Extract information from field

Hello,
I am using Logstash to parse an XML file, I have something like that:

<Value Obj="SPM=med48610,RGN=region1,AZ=zone1,VCM=med-4861-0-storage-vm0,Link=eth1">

I am looking for a way to get a new field with SPM which contains the username and another field to indicate the number of my VM vm0 and also the type storage (VCM=med-4861-0-storage-vm0)
For the moment I can just get one field that contains all the Obj

Thanks for help

Use a kv filter to parse the field containing the "SPM=med48610,RGN=region1,AZ=zone1,VCM=med-4861-0-storage-vm0,Link=eth1" string.

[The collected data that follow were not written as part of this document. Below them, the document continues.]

(* ===== verification/McpRuns.v ===== *)
(** * MCP gateway: every interleaving

    Admissions, executions, cancellations, recoveries, confirmations, requests of servers
    and the delivery of audits run together on the reference repository, which answers each call or loses the
    answer; the other dependencies answer anything; processes stop at any point. What holds
    of the repository and of the providers' starts in every such run. *)

From S2P Require Import Prelude Programs GoText GoCrypto Canonical CanonicalSpec CanonicalEncode CanonicalDecode CanonicalProofs Identity BrokerTypes McpGateway McpMachine McpProofs McpReplay McpStore McpStoreProofs McpExecutor McpRecovery McpRequests McpAdmission McpCalm McpProtocol.
#[local] Open Scope string_scope.
#[local] Open Scope list_scope.
#[local] Open Scope Z_scope.
#[local] Open Scope go_scope.

(** ** The world

    The repository, and what no process can see: which process was granted each dispatch,
    the attempts that providers were started for, the entries that the outbox ever held, the
    audits that the sink recorded, which process was granted the first claim of each request
    of a server, the requests that the user was asked for, and whether the generation of a
    claim, a 64-bit counter, has wrapped around to zero. *)
Record World := MkWorld {
  w_repository : MemoryRepository; w_holder : gmap string nat; w_started : list (ID * Z); w_log : gmap Z AuditEnvelope; w_recorded : list AuditEvent;
  w_claimant : gmap serverRequestKey nat; w_asked : list serverRequestKey; w_wrapped : bool;
}.
Definition world0 : World := MkWorld NewMemoryRepository ∅ [] ∅ [] ∅ [] false.
Definition w_outbox (w : World) : Outbox := rp_outbox (w_repository w).
Definition with_repository (w : World) (r : MemoryRepository) : World :=
  MkWorld r (w_holder w) (w_started w) (ob_pending (rp_outbox r) ∪ w_log w) (w_recorded w) (w_claimant w) (w_asked w) (w_wrapped w).
Definition with_holder (key : string) (i : nat) (w : World) : World :=
  MkWorld (w_repository w) (<[key := i]> (w_holder w)) (w_started w) (w_log w) (w_recorded w) (w_claimant w) (w_asked w) (w_wrapped w).
Definition with_started (a : ID * Z) (w : World) : World :=
  MkWorld (w_repository w) (w_holder w) (a :: w_started w) (w_log w) (w_recorded w) (w_claimant w) (w_asked w) (w_wrapped w).
Definition with_recorded (e : AuditEvent) (w : World) : World :=
  MkWorld (w_repository w) (w_holder w) (w_started w) (w_log w) (e :: w_recorded w) (w_claimant w) (w_asked w) (w_wrapped w).
Definition with_asked (k : serverRequestKey) (w : World) : World :=
  MkWorld (w_repository w) (w_holder w) (w_started w) (w_log w) (w_recorded w) (w_claimant w) (k :: w_asked w) (w_wrapped w).
(** The first claim of a request that was granted. *)
Definition first_claim (s : StoredServerRequest) : option serverRequestKey :=
  if sq_Fresh s && (rq_ClaimGeneration (claim_of s) <=? 1) then Some (permit_request (claim_of s)) else None.
Definition with_claim (i : nat) (a : res mcp_error StoredServerRequest) (w : World) : World :=
  match a with
  | Err _ => w
  | Ok s =>
      MkWorld (w_repository w) (w_holder w) (w_started w) (w_log w) (w_recorded w)
        (match first_claim s with Some k => <[k := i]> (w_claimant w) | None => w_claimant w end) (w_asked w)
        (w_wrapped w || (sq_Fresh s && (rq_ClaimGeneration (claim_of s) =? 0)))
  end.
Definition attempt_key (a : ID * Z) : string := dispatchClaimKey (id_value a.1) a.2.
Definition permit_attempt (p : DispatchPermit) : ID * Z := (dp_InvocationID p, dp_Attempt p).
Definition permit_key (p : DispatchPermit) : string := attempt_key (permit_attempt p).

(** The repository performs an operation and answers, or the answer is lost; or it refuses,
    or the call does not reach it. *)
Definition lost {A} (x : res mcp_error A) : Prop := exists e, x = Err e.
Definition performs {A} (w : World) (op : option mcp_error -> Z -> res mcp_error (A * MemoryRepository)) (x : res mcp_error A) (w' : World) : Prop :=
  (lost x /\ w' = w) \/ exists ctx now a r, op ctx now = Ok (a, r) /\ (x = Ok a \/ lost x) /\ w' = with_repository w r.
(** An operation whose refusal may be recorded. *)
Definition performs_claim {A} (w : World) (op : option mcp_error -> Z -> res mcp_error (res mcp_error A * MemoryRepository)) (x : res mcp_error A) (w' : World) : Prop :=
  (lost x /\ w' = w) \/ exists ctx now a r, op ctx now = Ok (a, r) /\ (x = a \/ lost x) /\ w' = with_repository w r.
Definition reads {A} (w : World) (op : option mcp_error -> res mcp_error A) (x : res mcp_error A) (w' : World) : Prop :=
  w' = w /\ (lost x \/ exists ctx, x = op ctx).
Definition call_sem (w : World) (i : nat) (X : Type) (c : MCall X) : X -> World -> Prop :=
  match c in MCall X return X -> World -> Prop with
  | Start _ c => fun _ w' => w' = with_started (dc_InvocationID (pc_Command c), dc_Attempt (pc_Command c)) w
  | RecordAudit e => fun x w' => w' = match x with None => with_recorded e w | Some _ => w end
  | Elicit q => fun _ w' => w' = with_asked (permit_request (eq_Claim q)) w
  | StoreReplay q => fun x w' => reads w (fun ctx => ReplayAdmission ctx (w_repository w) q) x w'
  | StoreLoad id => fun x w' => reads w (fun ctx => Load ctx (w_repository w) id) x w'
  | StorePending limit => fun x w' => reads w (fun ctx => PendingAudits ctx (w_repository w) limit) x w'
  | StoreAdmit e => fun x w' => performs w (fun ctx _ => Admit ctx (w_repository w) e) x w'
  | StoreDispatch q => fun x w' => (lost x /\ w' = w) \/ exists ctx p r, CommitAndClaimDispatch ctx (w_repository w) q = Ok (p, r) /\ (x = Ok p \/ lost x) /\
      w' = with_holder (permit_key p) i (with_repository w r)
  | StoreStart q => fun x w' => performs w (fun ctx now => ClaimProviderStart ctx now (w_repository w) q) x w'
  | StoreResolve scope e => fun x w' => performs w (fun ctx now => ResolveProviderStart ctx now (w_repository w) scope e) x w'
  | StoreCancellation q => fun x w' => performs_claim w (fun ctx now => ClaimCancellation ctx now (w_repository w) q) x w'
  | StoreCommit q => fun x w' => performs w (fun ctx now => Commit ctx now (w_repository w) q) x w'
  | StoreReconcile scope e => fun x w' => performs w (fun ctx now => ReconcileServerRequests ctx now (w_repository w) scope e) x w'
  | StoreReconciled q => fun x w' => performs w (fun ctx _ => CompleteServerRequestReconciliation ctx (w_repository w) q) x w'
  | StoreClaimRequest q => fun x w' => (lost x /\ w' = w) \/ exists ctx now a r, ClaimServerRequest ctx now (w_repository w) q = Ok (a, r) /\ (x = a \/ lost x) /\
      w' = with_claim i a (with_repository w r)
  | StoreCompleteRequest q => fun x w' => performs w (fun ctx _ => CompleteServerRequest ctx (w_repository w) q) x w'
  | StoreAcknowledge n => fun x w' => performs w (fun ctx _ => r ← AcknowledgeAudit ctx (w_repository w) n; Ok (tt, r)) x w'
  | _ => fun _ w' => w' = w
  end.
(** Beside the programs, audits are appended, and the authority of a turn moves on. *)
Inductive env_step (w : World) : World -> Prop :=
| env_append ctx event a r : AppendAudit ctx (w_repository w) event = Ok (a, r) -> env_step w (with_repository w r)
| env_authority scope r : SetCurrentAuthority (w_repository w) scope = Ok r -> env_step w (with_repository w r).

Section runs.
Context {N : Normalizer} {NL : NormalizerLaws} (gw : Gateway).

Inductive starts : forall A : Type, Prog MCall A -> Prop :=
| start_admit q : starts _ (Gateway_Admit gw q)
| start_execute authority hasSink e : starts _ (Execute gw authority hasSink e)
| start_cancel authority e : starts _ (Cancel gw authority e)
| start_recover authority e : starts _ (Recover gw authority e)
| start_confirm authority e decision : starts _ (Confirm gw authority e decision)
| start_flush limit : starts _ (FlushAudit gw limit)
| start_request q : starts _ (HandleServerRequest gw q)
| start_list q : starts _ (FilterAdvertisedTools gw q).
Definition mcp_step := pool_step call_sem env_step starts.
Lemma starts_permitted : configured gw -> forall A (p : Prog MCall A), starts A p -> guarded (permitted gw) p (fun _ _ => True) [].
Proof using Type*.
  intros Hcf A p. destruct 1; [eapply calm_permitted; by apply admission_calm|apply execute_permitted|eapply calm_permitted, cancel_any|eapply calm_permitted, recover_any
    |apply confirm_permitted|apply flush_permitted|apply request_permitted|eapply calm_permitted, list_calm].
Qed.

I have no idea how I can use the kv filter, which option can I use? thanks
I think it's something like that

kv { field_split => "=" }

But How can I indicate that I am trying to split the "SPM=med48610,RGN=region1,AZ=zone1,VCM=med-4861-0-storage-vm0,Link=eth1"

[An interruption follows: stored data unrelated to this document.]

Definition stored_completed (o : option Effect) : bool := match o with Some e => (ef_State e == StateCompleted) | None => false end.
Lemma mcp_runs_refine_witness : exists e, ef_State e = StateCompleted /\ rp_effects (w_repository executing.1.2) !! id_value (mcp_id "inv" 0) = Some e /\
  validateEffect demo_gateway (admitted (ef_Call e)) = Ok tt /\ history demo_gateway any_event (admitted (ef_Call e)) e.
Proof.
  assert (Hc : stored_completed (rp_effects (w_repository executing.1.2) !! id_value (mcp_id "inv" 0)) = true) by (vm_compute; reflexivity).
  destruct (rp_effects (w_repository executing.1.2) !! id_value (mcp_id "inv" 0)) as [e|] eqn:He; [|discriminate Hc]. exists e.
  split; [exact (proj1 (bool_decide_eq_true _) Hc)|]. split; [reflexivity|].
  destruct (mcp_runs_refine (NL := id_normalizer_laws) demo_gateway (executing.1.2, [admitted_process; executed_process]) (id_value (mcp_id "inv" 0)) e
    demo_configured executed_run He) as (_ & _ & H1 & H2). split; [exact H1|exact H2].
Defined.

Definition demo_envelope : AuditEnvelope :=
  MkEnvelope 1 (MkAuditEvent 1 (mcp_id "tenant" 0) (mcp_id "subject" 0) (mcp_id "sess" 0) (mcp_id "turn" 0) (mcp_id "inv" 0) "files" "roots/list" "allowed" "roots").
Lemma mcp_audits_delivered_witness : ob_pending (rp_outbox (after appended)) !! 1 = Some demo_envelope /\ ob_pending (w_outbox flushing.1.2) !! 1 = None /\
  an_Event demo_envelope ∈ w_recorded flushing.1.2.
Proof.
  assert (Hn : ob_pending (rp_outbox (after appended)) !! 1 = Some demo_envelope) by (vm_compute; reflexivity).
  assert (Hgone : ob_pending (w_outbox flushing.1.2) !! 1 = None) by (vm_compute; reflexivity). split; [exact Hn|]. split; [exact Hgone|].
  destruct (mcp_audits_delivered (NL := id_normalizer_laws) demo_gateway (with_repository executing.1.2 (after appended), [admitted_process; executed_process])
    (flushing.1.2, [admitted_process; executed_process; flushed_process]) demo_configured appended_run) as (H & _).
  - exact (mcp_run_program _ (FlushAudit demo_gateway 4) (with_repository executing.1.2 (after appended)) [admitted_process; executed_process] (start_flush _ _)).
  - destruct (H 1 demo_envelope Hn) as [Hp|Hp]; [|exact Hp]. discriminate (eq_trans (eq_sym Hgone) Hp).
Defined.
(** Every entry of the outbox was delivered. *)
Example demo_flushed : bool_decide (ob_pending (w_outbox flushing.1.2) = ∅) && bool_decide (map ae_OutboxSequence (w_recorded flushing.1.2) = [1]) = true.
Proof. vm_compute. reflexivity. Qed.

Because my XML contains a lot of others elements

Set the kv filter's source option to the name of the field containing the string. This probably works:

kv {
  source => "some-fieldname"
  field_split => ","
}
1 Like

Thank you Magnus, but still have a problem how I can I get a field that contains only vm0 like my example but it could be vm1... and another field with storage (and I can have different element depending on my Obj)
I would like to use that to filter my data when I use Kibana by adding a DropDown so the user can only choose the number of vm and also the type (storage or something else)
Thank you again, and waiting for your suggestions

In fact uising your solution I will get only a field VCM, and unfortunately sometimes this VMC is VFM or another name. I though that there is a way to look for string vm in the "SPM=med48610,RGN=region1,AZ=zone1,VCM=med-4861-0-storage-vm0,Link=eth1" and then add only vm0 (before ',') and for the type I know that there is only 3 types, so using a condition (if) I can store the appropriate type.

Try Grok Filter

grok {
match => { "message" => '<%{DATA:Info}"SPM=%{DATA:SPM},RGN=%{DATA:RGN},AZ=%{DATA:AZ},VCM=%{DATA:VCM}-%{DATA:VCM}-%{DATA:VCM}-%{DATA:VCM}-%{DATA:VM},Link=%{GREEDYDATA:Link}">'}

}

Output will be like this

{
"Info": [
[
"Value Obj="
]
],
"SPM": [
[
"med48610"
]
],
"RGN": [
[
"region1"
]
],
"AZ": [
[
"zone1"
]
],
"VCM": [
[
"med",
"4861",
"0",
"storage"
]
],
"VM": [
[
"vm0"
]
],
"Link": [
[
"eth1"
]
]
}

Thank you, your "message" is "fieldname" ?

No .. Message is a keyword . Its part of the grok filter . Fields are inside the message.

grok {
match => { "message" => ' Here we enter the parsing pattern and fields '}

}

1 Like

Field names are

Info , SPM ,RGN, AZ, VCM ,VM ,Link

And SPM field's value is med48610 , VM field's value is vm0

1 Like

match => { "message" => '<%{DATA:Info}"SPM=%{DATA:SPM},RGN=%{DATA:RGN},AZ=%{DATA:AZ},VCM=%{DATA:VCM}-%{DATA:VCM}-%{DATA:VCM}-%{DATA:VCM}-%{DATA:VM},Link=%{GREEDYDATA:Link}">'}

This grok expression is extremely inefficient. All occurrences of DATA and GREEDYDATA should be replaced with more exact patterns.

And I still think the kv-based solution is better, and the issue with the VCM field can be solved with an additional grok or dissect filter that only looks at the VCM value.

1 Like

Yes kv is working very good but still having a problem with VCM and as I mentioned this name could be different from an xml to another, so it's hard to do it for each file. That's why I thought that adding if could be a solution. But not really sure is the best way.

Using conditionals to run different filters depending on which fields are present sounds like an okay idea as long as the number of possible field names is reasonably small.

This topic was automatically closed 28 days after the last reply. New replies are no longer allowed.